┏━━

(** X8. In every state of a game played from the empty board with
    [do_move(action)] - moves taken and moves refused alike - the board
    has the shape the constructor gave it, [turns] is the number of
    moves in [history] and the number of stones on the board,
    [board_history] keeps its length, Black is to move after an even
    number of moves and White after an odd one, there are never more
    moves than cells, and a board filled by a move means the game is
    over.  On a full board [is_legal] refuses every action. *)
Theorem game_counts_agree (bw bh cfg_k hl : Z) (s : GameState) :
  played (init bw bh cfg_k hl) s ->
  well_shaped s /\
  turns s = Z.of_nat (length (history s)) /\
  Z.of_nat (stones (board s)) = turns s /\
  length (board_history s) = Z.to_nat (hl - 1) /\
  current_player s = (if Z.even (turns s) then BLACK else WHITE) /\
  turns s <= Z.max 0 bh * Z.max 0 bw /\
  (0 < turns s -> turns s = bh * bw -> is_end_of_game s = true) /\
  (turns s = Z.max 0 bh * Z.max 0 bw ->
   forall action, res (is_legal action s) = Ok false).
Proof.
  intros Hplayed.
  destruct (played_invariant _ _ (game_invariant_init bw bh cfg_k hl) Hplayed)
    as (Hshape & Hcfg & Hbh & Hturns & Hstones & Hcp & Hend).
  cbn [init width height k history_length board_history] in Hcfg, Hbh.
  injection Hcfg as Hw Hh Hk Hhl.
  rewrite length_replicate in Hbh.
  destruct Hshape as [Hrows Hcols].
  assert (Forall (fun row => length row = Z.to_nat (Z.max 0 bw)) (board s)) as Hcols'.
  { eapply Forall_impl; [exact Hcols |]. cbn. intros row Hrow. rewrite <- Hw. lia. }
  destruct (stones_bound (board s) _ Hcols') as [Hle Hfull].
  assert (Z.of_nat (length (board s) * Z.to_nat (Z.max 0 bw)) =
          Z.max 0 bh * Z.max 0 bw) as Hcells.
  { rewrite Nat2Z.inj_mul, Hrows, Hh, Z2Nat.id by lia. reflexivity. }
  split; [split; assumption |].
  split; [exact Hturns |]. split; [exact Hstones |]. split; [exact Hbh |].
  split; [exact Hcp |]. split; [lia |].
  split.
  { intros Hpos Hall. apply Hend; [exact Hpos |]. rewrite Hh, Hw. exact Hall. }
  intros Hall [x y].
  assert (well_shaped s) as Hshape by (split; assumption).
  destruct (_on_board s (x, y)) eqn:Hon.
  - destruct (board_get_lookup s x y Hshape Hon) as (row & v & Hrow & Hv & _ & Hget).
    assert (v ≠ EMPTY) as Hne.
    { assert (Forall (fun v => v ≠ EMPTY) row) as Hrowfull.
      { specialize (Hfull ltac:(lia)). rewrite Forall_forall in Hfull.
        apply Hfull. apply list_elem_of_lookup. eauto. }
      rewrite Forall_forall in Hrowfull. apply Hrowfull.
      apply list_elem_of_lookup. eauto. }
    unfold is_legal. rewrite bind_get, Hon. cbn [negb]. rewrite Hget.
    cbn [lift]. rewrite bind_ret.
    destruct (Z.eqb_spec v EMPTY); [contradiction | reflexivity].
  - unfold is_legal. rewrite bind_get, Hon. reflexivity.
Qed.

┗━━

*What to do:* Start with the first line of the data and print every line exactly. The line containing "(0 < turns s" is the last one to include.

*Result of the task:*
(** X8. In every state of a game played from the empty board with
    [do_move(action)] - moves taken and moves refused alike - the board
    has the shape the constructor gave it, [turns] is the number of
    moves in [history] and the number of stones on the board,
    [board_history] keeps its length, Black is to move after an even
    number of moves and White after an odd one, there are never more
    moves than cells, and a board filled by a move means the game is
    over.  On a full board [is_legal] refuses every action. *)
Theorem game_counts_agree (bw bh cfg_k hl : Z) (s : GameState) :
  played (init bw bh cfg_k hl) s ->
  well_shaped s /\
  turns s = Z.of_nat (length (history s)) /\
  Z.of_nat (stones (board s)) = turns s /\
  length (board_history s) = Z.to_nat (hl - 1) /\
  current_player s = (if Z.even (turns s) then BLACK else WHITE) /\
  turns s <= Z.max 0 bh * Z.max 0 bw /\
  (0 < turns s -> turns s = bh * bw -> is_end_of_game s = true) /\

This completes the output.